The speeds provided by this service are much higher than the what most UK households receive – last year the average household broadband speed was 29Mbps, according to telecoms regulator Ofcom.

The announcement could ease pressure from Ofcom over calls for Openreach (BT’s fixed-line network and infrastructure arm) to become its own separate entity.

However, Gavin Patterson, BT’s chief executive, said on Thursday said that the firm was not “trying to negotiate with Ofcom through these results”.

Patterson added: “The UK is a digital leader today and it is vital that it remains one in the future. That is why we are announcing a further six billion pounds of investment in our UK networks, subject to regulatory certainty.

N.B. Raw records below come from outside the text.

(** X27: Loading the flow of the selected trace always ends with the spinner off.
    In the runtime view an answer that is not [ok] leaves no graph and an
    error the canvas area shows instead of the canvas: "Trace <id> not
    found" for status 404, ['Failed to fetch runtime flow'] for any other
    status.  An [ok] answer whose body parses leaves that graph and no
    error, and the canvas shows it with the highlight held at that time.
    Without a selected trace nothing is asked, and the graph is dropped
    unless the view is the static one. *)
Theorem fetchFlow_spec
    (fetched : settled (Response FlowGraph)) (st : AppState) :
  (nonempty (selectedTraceId st) = false ->
   fetchFlow fetched st
   = {| selectedTraceId := selectedTraceId st;
        flowData := match viewMode st with
                    | static => flowData st
                    | _ => None
                    end;
        selectedNode := selectedNode st;
        highlightedNodes := highlightedNodes st;
        highlightedEdges := highlightedEdges st;
        viewMode := viewMode st;
        app_loading := app_loading st;
        app_error := app_error st;
        activeRepo := activeRepo st;
        jaegerConnected := jaegerConnected st |})
  /\ (forall traceId,
         selectedTraceId st = Some traceId -> traceId <> "" ->
         app_loading (fetchFlow fetched st) = false
         /\ highlightedNodes (fetchFlow fetched st) = highlightedNodes st
         /\ highlightedEdges (fetchFlow fetched st) = highlightedEdges st
         /\ match fetched with
            | Rejected err =>
                flowData (fetchFlow fetched st) = None
                /\ app_error (fetchFlow fetched st)
                   = Some (message_or "Failed to fetch flow" err)
            | Fulfilled response =>
                if ok response then
                  match json response with
                  | Fulfilled data =>
                      canvas_area (fetchFlow fetched st)
                      = ShowsCanvas (Some data) (highlightedNodes st)
                          (highlightedEdges st)
                  | Rejected err =>
                      flowData (fetchFlow fetched st) = None
                      /\ app_error (fetchFlow fetched st)
                         = Some (message_or "Failed to fetch flow" err)
                  end
                else
                  flowData (fetchFlow fetched st) = None
                  /\ canvas_area (fetchFlow fetched st)
                     = ShowsError
                         (match viewMode st with
                          | static => "Failed to fetch static flow"
                          | _ =>
                              if (http_status response =? 404)%float
                              then "Trace " ++ traceId ++ " not found"
                              else "Failed to fetch runtime flow"
                          end)
            end).
Proof.
  split.
  - intros Hnone. unfold fetchFlow. by rewrite Hnone.
  - intros traceId Hsel Hne. unfold fetchFlow.
    assert (Hyes : nonempty (selectedTraceId st) = true).
    { rewrite Hsel. by apply bool_decide_eq_true. }
    rewrite Hyes, Hsel. cbn [default].
    unfold getStaticFlow, getRuntimeFlow, json_or_throw.
    destruct fetched as [response|err].
    + destruct (ok response).
      * destruct (json response) as [data|err];
          by destruct (viewMode st).
      * destruct (viewMode st); try done;
          by destruct (http_status response =? 404)%float.
    + by destruct (viewMode st).
Qed.
(** * RSI utilities of the om1-runtime: a shallow embedding

    Sources embedded here:
    - [apps/om1-runtime/utils/rsi.py]: [calculate_rsi], [interpret_rsi];
    - [apps/om1-runtime/src/inputs/bitcoin_price/plugin.py]:
      [BitcoinPriceInput._interpret_rsi], the RSI part of [fetch];
    - [apps/om1-runtime/utils/sentiment.py];
    - [apps/om1-runtime/connectors/news_api_connector.py];
    - [apps/om1-runtime/src/inputs/news_sentiment/plugin.py];
    - [apps/om1-runtime/connectors/llm_connector.py]: [chat_completion],
      [generate];
    - [apps/om1-runtime/src/agent/runtime.py]: [_parse_signal_response],
      [_generate_signal], [_collect_inputs].

    Numbers.  The source computes with binary64 floats (Python [float],
    [numpy.float64]).  The embedding keeps the finite values as exact
    rationals [Q]: rounding and overflow are not modelled, every finite
    operation is the exact one.  The IEEE special values that numpy
    produces without raising (the mean of an empty slice, a division by
    zero) are kept as [NaN], [PInf], [NInf], so that the paths of
    [calculate_rsi] that run into them are traced as the source runs them.

    Errors.  Python exceptions are results [Raise e]; a returned value is
    [Ok v]. *)

From Stdlib Require Import QArith Qminmax Lqa ZArith Lia.
From stdpp Require Import gmap strings list.

Local Open Scope Z_scope.
Local Open Scope Q_scope.

(** ** Exceptions and results *)

Inductive exn : Set :=
| IndexError   (* sequence index out of range *)
| KeyError     (* missing dict key *)
| TypeError.   (* value of the wrong Python type *)

Inductive result (A : Type) : Type :=
| Ok (a : A)
| Raise (e : exn).

Arguments Ok {A} a.
Arguments Raise {A} e.

Definition rbind {A B : Type} (r : result A) (k : A -> result B) : result B :=
  match r with
  | Ok a => k a
  | Raise e => Raise e
  end.

Notation "x <- r ;; k" := (rbind r (fun x => k))
  (at level 100, r at next level, right associativity).

(** A list comprehension [[f(x) for x in l]]: elements are evaluated left
    to right and the first exception aborts the comprehension. *)
Fixpoint comprehension {A B : Type} (f : A -> result B) (l : list A)
  : result (list B) :=
  match l with
  | [] => Ok []
  | x :: t => y <- f x ;; ys <- comprehension f t ;; Ok (y :: ys)
  end.

(** ** Floats *)

Inductive npfloat : Set :=
| Fin (q : Q)   (* a finite value, kept exact *)
| PInf          (* +inf *)
| NInf          (* -inf *)
| NaN.

Definition Qltb (x y : Q) : bool :=
  match x ?= y with Lt => true | _ => false end.

Definition of_int (z : Z) : npfloat := Fin (inject_Z z).

Definition fopp (x : npfloat) : npfloat :=
  match x with
  | Fin a => Fin (- a)
  | PInf => NInf
  | NInf => PInf
  | NaN => NaN
  end.

(** [inf_signed pos] is the infinity of the given sign. *)
Definition inf_signed (pos : bool) : npfloat := if pos then PInf else NInf.

(** Product of an infinity of sign [pos] with the finite [a]. *)
Definition inf_times (pos : bool) (a : Q) : npfloat :=
  if Qeq_bool a 0 then NaN
  else inf_signed (if Qltb 0 a then pos else negb pos).

Definition fmul (x y : npfloat) : npfloat :=
  match x, y with
  | NaN, _ | _, NaN => NaN
  | Fin a, Fin b => Fin (a * b)
  | PInf, Fin b => inf_times true b
  | NInf, Fin b => inf_times false b
  | Fin a, PInf => inf_times true a
  | Fin a, NInf => inf_times false a
  | PInf, PInf | NInf, NInf => PInf
  | PInf, NInf | NInf, PInf => NInf
  end.

Definition fadd (x y : npfloat) : npfloat :=
  match x, y with
  | NaN, _ | _, NaN => NaN
  | Fin a, Fin b => Fin (a + b)
  | PInf, NInf | NInf, PInf => NaN
  | PInf, _ | _, PInf => PInf
  | NInf, _ | _, NInf => NInf
  end.

Definition fsub (x y : npfloat) : npfloat := fadd x (fopp y).
(** * my_planner: a shallow embedding of src/main.rs

    Rust strings are sequences of Unicode scalar values; they are modelled
    as [list Z] of code points.  Library functions of [str] used by the
    program ([trim], [split_once], [replace], [split_terminator], [parse],
    [format!]) are written out below as the standard library specifies them.
    The file system is a single file, [option text] ([None] = absent). *)

From Stdlib Require Import Strings.String Strings.Ascii.
From Stdlib Require Import ZArith List Lia Bool.
From Stdlib Require Import Sorting.Permutation Sorting.Sorted.
Import ListNotations.
Open Scope Z_scope.

(** ** Text *)

Definition text := list Z.

(** ASCII literals as code points (used for concrete inputs). *)
Definition s (x : string) : text :=
  map (fun a => Z.of_nat (nat_of_ascii a)) (list_ascii_of_string x).

Definition NL : Z := 10.
Definition COLON : Z := 58.

(** [char::is_whitespace]: the Unicode White_Space property. *)
Definition is_whitespace (c : Z) : bool :=
  ((9 <=? c) && (c <=? 13)) || (c =? 32) || (c =? 133) || (c =? 160)
  || (c =? 5760) || ((8192 <=? c) && (c <=? 8202)) || (c =? 8232)
  || (c =? 8233) || (c =? 8239) || (c =? 8287) || (c =? 12288).

(** [str::trim_start] / [str::trim_end] / [str::trim]. *)
Fixpoint trim_start (t : text) : text :=
  match t with
  | [] => []
  | c :: t' => if is_whitespace c then trim_start t' else t
  end.

Definition trim_end (t : text) : text := rev (trim_start (rev t)).

Definition trim (t : text) : text := trim_end (trim_start t).

(** [str::split_once(sep)] for a [char] separator: split at the first
    occurrence. *)
Fixpoint split_once (sep : Z) (t : text) : option (text * text) :=
  match t with
  | [] => None
  | c :: t' =>
      if c =? sep then Some ([], t')
      else match split_once sep t' with
           | Some (a, b) => Some (c :: a, b)
           | None => None
           end
  end.

(** [str::replace(c, "")] for a [char] pattern. *)
Definition remove_char (c : Z) (t : text) : text :=
  filter (fun x => negb (x =? c)) t.

(** ** Integer parsing: [<iN as FromStr>::from_str] (radix 10)

    Empty input, a lone sign, or a non-digit fail; a leading [+] or [-]
    is accepted; a value outside [[lo, hi]] overflows and fails.  The
    accumulation is monotone, so checking the range of the final value is
    the same as the step-wise overflow checks of the library. *)

Definition is_digit (c : Z) : bool := (48 <=? c) && (c <=? 57).

Fixpoint digits_value (acc : Z) (t : text) : option Z :=
  match t with
  | [] => Some acc
  | c :: t' => if is_digit c then digits_value (acc * 10 + (c - 48)) t' else None
  end.

Definition parse_int (lo hi : Z) (t : text) : option Z :=
  let v :=
    match t with
    | [] => None
    | [c] => if (c =? 43) || (c =? 45) then None else digits_value 0 t
    | c :: t' =>
        if c =? 43 then digits_value 0 t'
        else if c =? 45 then option_map Z.opp (digits_value 0 t')
        else digits_value 0 t
    end in
  match v with
  | Some n => if (lo <=? n) && (n <=? hi) then Some n else None
  | None => None
  end.

Definition parse_i8 : text -> option Z := parse_int (-128) 127.
Definition parse_i32 : text -> option Z := parse_int (-2147483648) 2147483647.

(** ** Formatting: [Display] for integers and the [{:0>2}] fill *)

Fixpoint digits_rev (fuel : nat) (n : Z) : text :=
  match fuel with
  | O => []
  | S f => (48 + n mod 10) :: (if n <? 10 then [] else digits_rev f (n / 10))
  end.

Definition fmt_int (z : Z) : text :=
  (if z <? 0 then [45] else []) ++ rev (digits_rev (S (Z.to_nat (Z.abs z))) (Z.abs z)).

Definition pad_left (fill : Z) (width : nat) (t : text) : text :=
  repeat fill (width - length t) ++ t.

(** [format!("{}:{:0>2}", hours, mins)] *)
Definition format_time (hours mins : Z) : text :=
  fmt_int hours ++ [COLON] ++ pad_left 48 2 (fmt_int mins).

(** ** Entry *)

Record Entry := mkEntry { time : text; target : text }.

(** ** The time prompt of [Entry::try_from] (lines 160-195)

    One raw line as returned by [read_line].  A blank line raises
    [AppError::Exit]; an invalid time prints the error and re-prompts. *)

Inductive time_result := TExit | TInvalid | TOk (t : text).

(** [.chars().filter(|c| matches!(c, '0'..='9' | ':')).collect()] *)
Definition clean (raw : text) : text :=
  filter (fun c => (48 <=? c) && (c <=? 58)) raw.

“Networks require money and a lot of it. Virgin and BT have both pledged to invest and we will now see if others follow our lead. Infrastructure competition is good for the UK and so is the current Openreach model whereby others can piggyback on our investment should they want to.

“G.fast is an important technology that will enable us to deploy ultrafast broadband at pace and to as many homes as possible. Customers want their broadband to be affordable as well as fast and we will be able to do that using G.fast. FTTP will also play a bigger role going forward and I believe it is particularly well suited to those businesses who may need speeds of up to 1Gbps. My ambition is to roll it out to two million premises and our trials give me confidence we will.



BT’s plan has limited ambition, says Sky

BT rival Sky said that the £6 billion plan had “limited ambition”, stressing the need for money to be pumped into the UK’s broadband fibre network, and repeated its call for Openreach to be separated from BT.

Other competitors were also quick to point out that the £6bn investment is not a whole lot more than what analysts had expected in annual capital expenditure in coming years anyway.

“Despite BT’s claims, it is clearer than ever that their plans for fibre to the premise (FTTP) broadband will bypass almost every existing UK home,” said Andrew Griffith, chief financial officer at Sky.

“This limited ambition has been dragged out of BT by the threat of regulatory action, demonstrating once again why an independent Openreach, free to raise its own long-term capital, is the best way for the UK to get the fibre network it needs.”

“Like every dominant incumbent, BT is trying to buy protection against competition,” said TalKTalk.

“But Britain’s digital future belongs not to BT, but to the whole country. The UK’s needs must not be held to ransom, especially by a company which has shown itself perfectly willing to use national infrastructure as a cash cow for its other corporate activities.”